LISTED ENTRIES: Begin

Lemma checkPlaceholders_count `{Host} (S T : LocaleFile) k se te :
  NoDup (obj_keys (entries S)) ->
  obj_get k (entries S) = Some se ->
  obj_get k (entries T) = Some te ->
  length (issues_at placeholderMismatch k (checkPlaceholders S T))
  = if placeholders_differ (extractPlaceholders (value se)) (extractPlaceholders (value te))
    then 1 else 0.
Proof.
  intros HS Hs Ht. unfold checkPlaceholders.
  set (keep := fun (k' : string) (e : LocaleEntry) =>
         match obj_get k' (entries T) with
         | Some te' => placeholders_differ (extractPlaceholders (value e))
                                           (extractPlaceholders (value te'))
         | None => false
         end).
  set (mk := fun (k' : string) (e : LocaleEntry) =>
         let tv := match obj_get k' (entries T) with
                   | Some te' => value te' | None => EmptyString end in
         {| i_type := placeholderMismatch; i_locale := locale T; i_key := k';
            i_message := "Placeholder mismatch: expected ["
                         +:+ join ", " (extractPlaceholders (value e)) +:+ "], found ["
                         +:+ join ", " (extractPlaceholders tv) +:+ "]";
            i_severity := error; i_sourceValue := Some (value e);
            i_targetValue := Some tv; i_suggestion := None |}).
  erewrite flat_map_ext; [rewrite (count_keyed_flat_map placeholderMismatch keep mk)|].
  - rewrite Hs. unfold keep. now rewrite Ht.
  - intros; split; reflexivity.
  - exact HS.
  - intros [k' e]. unfold keep, mk. destruct (obj_get k' (entries T)); reflexivity.
Qed.

(** C4.  For a key present in both documents a placeholder-mismatch issue
    (an error) is raised, once, exactly when it is not the case that the
    two lists of extracted names have the same length and every source
    name is among the target names; a reordering of the names alone, or
    the absence of names on both sides, raises none. *)
Theorem C4_placeholder_mismatch_iff `{Host} (S T : LocaleFile) (k : string)
        (se te : LocaleEntry) :
  NoDup (obj_keys (entries S)) ->
  obj_get k (entries S) = Some se ->
  obj_get k (entries T) = Some te ->
  let sp := extractPlaceholders (value se) in
  let tp := extractPlaceholders (value te) in
  let raised := length (issues_at placeholderMismatch k (validateTarget S T)) in
  (~ (length sp = length tp /\ forall p, In p sp -> In p tp) -> raised = 1)
  /\ ((length sp = length tp /\ forall p, In p sp -> In p tp) -> raised = 0)
  /\ (Permutation sp tp -> raised = 0)
  /\ (sp = [] -> tp = [] -> raised = 0)
  /\ (forall i, In i (validateTarget S T) -> i_type i = placeholderMismatch ->
        i_severity i = error).
Proof.
  intros HS Hs Ht sp tp raised.
  assert (Hr : raised = if placeholders_differ sp tp then 1 else 0).
  { unfold raised. rewrite issues_at_validateTarget_placeholder.
    now apply checkPlaceholders_count. }
  assert (Hno : (length sp = length tp /\ forall p, In p sp -> In p tp) -> raised = 0).
  { intros Hc. apply placeholders_differ_false in Hc. now rewrite Hr, Hc. }
  split; [|split; [|split; [|split]]].
  - intros Hn. rewrite Hr. destruct (placeholders_differ sp tp) eqn:Hd; [reflexivity|].
    apply placeholders_differ_false in Hd. contradiction.
  - exact Hno.
  - intros Hp. apply Hno. split; [now apply Permutation_length|].
    intros p. now apply Permutation_in.
  - intros Hsp Htp. apply Hno. rewrite Hsp, Htp. split; [reflexivity | tauto].
  - clear. intros i Hi Hty. apply validateTarget_In_type in Hi. rewrite Hty in Hi.
    unfold checkPlaceholders in Hi. apply in_flat_map in Hi.
    destruct Hi as ([k' e'] & _ & Hi).
    destruct (obj_get k' (entries T)); [|contradiction].
    destruct (placeholders_differ _ _); [|contradiction].
    destruct Hi as [<-|[]]. reflexivity.
Qed.
(** The cell is of the kind [scanDest] allocates for the column. *)
Definition slotFits (columnTypes : columnTypeMap) (column : string) (slot : Scanner.Slot) : Prop :=
  match columnTypes !! column, slot with
  | Some columnTypeKey, Scanner.SlotString _ _
  | Some columnTypeValue, Scanner.SlotFloat64 _ _
  | Some columnTypeTime, Scanner.SlotTime _ _
  | None, Scanner.SlotAny _ => True
  | _, _ => False
  end.

(** Two cells of the same kind. *)
Definition sameKind (a b : Scanner.Slot) : Prop :=
  match a, b with
  | Scanner.SlotString _ _, Scanner.SlotString _ _
  | Scanner.SlotFloat64 _ _, Scanner.SlotFloat64 _ _
  | Scanner.SlotTime _ _, Scanner.SlotTime _ _
  | Scanner.SlotAny _, Scanner.SlotAny _ => True
  | _, _ => False
  end.

(** The entry [scanRow] stores for a NULL in a column of the given role. *)
Definition nullEntry (t : columnType) : any :=
  match t with
  | columnTypeKey => NullString EmptyString false
  | columnTypeValue => NullFloat64 f64_zero false
  | columnTypeTime => NullTime zeroTime false
  end.

(** What the picking loop of [scanRow] has done when it ends with outcome
    [o]: it wrote to [result] only; and when it did not panic, a column that
    is not in the result set has its old content, and a requested column has
    the value of the cell of its last occurrence, which is of its kind. *)
Definition pickPost (ct : columnTypeMap) (result : loc) (cols : list string)
    (dest : list Scanner.Slot) (w : World) (o : outcome unit) (w' : World) : Prop :=
  sameExcept {[result]} w w'
  /\ log w' = log w /\ ticks w' = ticks w /\ chan w' = chan w /\ clock w' = clock w
  /\ environ w' = environ w
  /\ (o = Returned tt ->
      (forall c, c ∉ cols -> rowAt w' result !! c = rowAt w result !! c)
      /\ forall i c slot,
           cols !! i = Some c -> dest !! i = Some slot -> is_Some (ct !! c) ->
           (forall j, (i < j)%nat -> cols !! j <> Some c) ->
           rowAt w' result !! c = slotValue slot /\ slotFits ct c slot).

(** ** Collection *)

(** An open cursor, before the first call of [Next]. *)
Definition openCursor (columns : list string) (pending : list (list driverValue))
    (err : option cause) : Scanner.Rows :=
  Scanner.mkRows columns false None pending err.

(** The world after one more metric on the channel. *)
Definition afterSend (m : Metric) (w : World) : World :=
  mkWorld (heap w) (log w) (clock w) (ticks w) (chan w ++ [m]) (environ w).

(** The record [Collect] writes when it skips a result set. *)
Definition ignoreWarning (q : Query) : LogEvent :=
  mkLogEvent LevelWarn "Ignoring missing values" [("logContext", logContext q)].

(** The message of the panic of [run]. *)
Definition handlePanic (q : Query) : string :=
  "[" +:+ logContext q +:+ "] Expecting to always run on the same database handle".

(** One execution after the other on the same handle; the database may
    answer differently each time.  The outcomes, oldest first, and the query
    as the last execution leaves it. *)
Fixpoint runMany (dbs : list Driver.Database) (q : Query) (c : DB)
    : list (outcome Scanner.Rows) * Query :=
  match dbs with
  | [] => ([], q)
  | db :: rest =>
      let (o, q') := Driver.run db q c in
      let (os, q'') := runMany rest q' c in
      (o :: os, q'')
  end.

Definition isPanic {A} (o : outcome A) : Prop :=
  match o with
  | Panicked _ => True
  | _ => False
  end.

(** One more row processed. *)
Definition bumpProcessed (s : Driver.Summary) : Driver.Summary :=
  Driver.mkSummary (S (Driver.rows_processed s)) (Driver.rows_filtered s)
                   (Driver.metrics_generated s).

Definition mapOutcome {A B} (f : A -> B) (o : outcome A) : outcome B :=
  match o with
  | Returned a => Returned (f a)
  | Failed e => Failed e
  | Panicked msg => Panicked msg
  end.

(** ** The channel *)

(** [w'] is [w] with the metric [m] added on the channel after the first
    metrics [pre]. *)
Definition chanIns (pre : list Metric) (m : Metric) (w w' : World) : Prop :=
  heap w' = heap w /\ log w' = log w /\ clock w' = clock w /\ ticks w' = ticks w
  /\ environ w' = environ w
  /\ exists post, chan w = pre ++ post /\ chan w' = pre ++ m :: post.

LISTED ENTRIES: End

THE PROBLEM:
Scan the records above for the lines holding "let raised := length" and "destruct (placeholders_differ _". Transcribe those two and every line between them word for word, and no others.

WRITTEN SOLUTION:
  let raised := length (issues_at placeholderMismatch k (validateTarget S T)) in
  (~ (length sp = length tp /\ forall p, In p sp -> In p tp) -> raised = 1)
  /\ ((length sp = length tp /\ forall p, In p sp -> In p tp) -> raised = 0)
  /\ (Permutation sp tp -> raised = 0)
  /\ (sp = [] -> tp = [] -> raised = 0)
  /\ (forall i, In i (validateTarget S T) -> i_type i = placeholderMismatch ->
        i_severity i = error).
Proof.
  intros HS Hs Ht sp tp raised.
  assert (Hr : raised = if placeholders_differ sp tp then 1 else 0).
  { unfold raised. rewrite issues_at_validateTarget_placeholder.
    now apply checkPlaceholders_count. }
  assert (Hno : (length sp = length tp /\ forall p, In p sp -> In p tp) -> raised = 0).
  { intros Hc. apply placeholders_differ_false in Hc. now rewrite Hr, Hc. }
  split; [|split; [|split; [|split]]].
  - intros Hn. rewrite Hr. destruct (placeholders_differ sp tp) eqn:Hd; [reflexivity|].
    apply placeholders_differ_false in Hd. contradiction.
  - exact Hno.
  - intros Hp. apply Hno. split; [now apply Permutation_length|].
    intros p. now apply Permutation_in.
  - intros Hsp Htp. apply Hno. rewrite Hsp, Htp. split; [reflexivity | tauto].
  - clear. intros i Hi Hty. apply validateTarget_In_type in Hi. rewrite Hty in Hi.
    unfold checkPlaceholders in Hi. apply in_flat_map in Hi.
    destruct Hi as ([k' e'] & _ & Hi).
    destruct (obj_get k' (entries T)); [|contradiction].
    destruct (placeholders_differ _ _); [|contradiction].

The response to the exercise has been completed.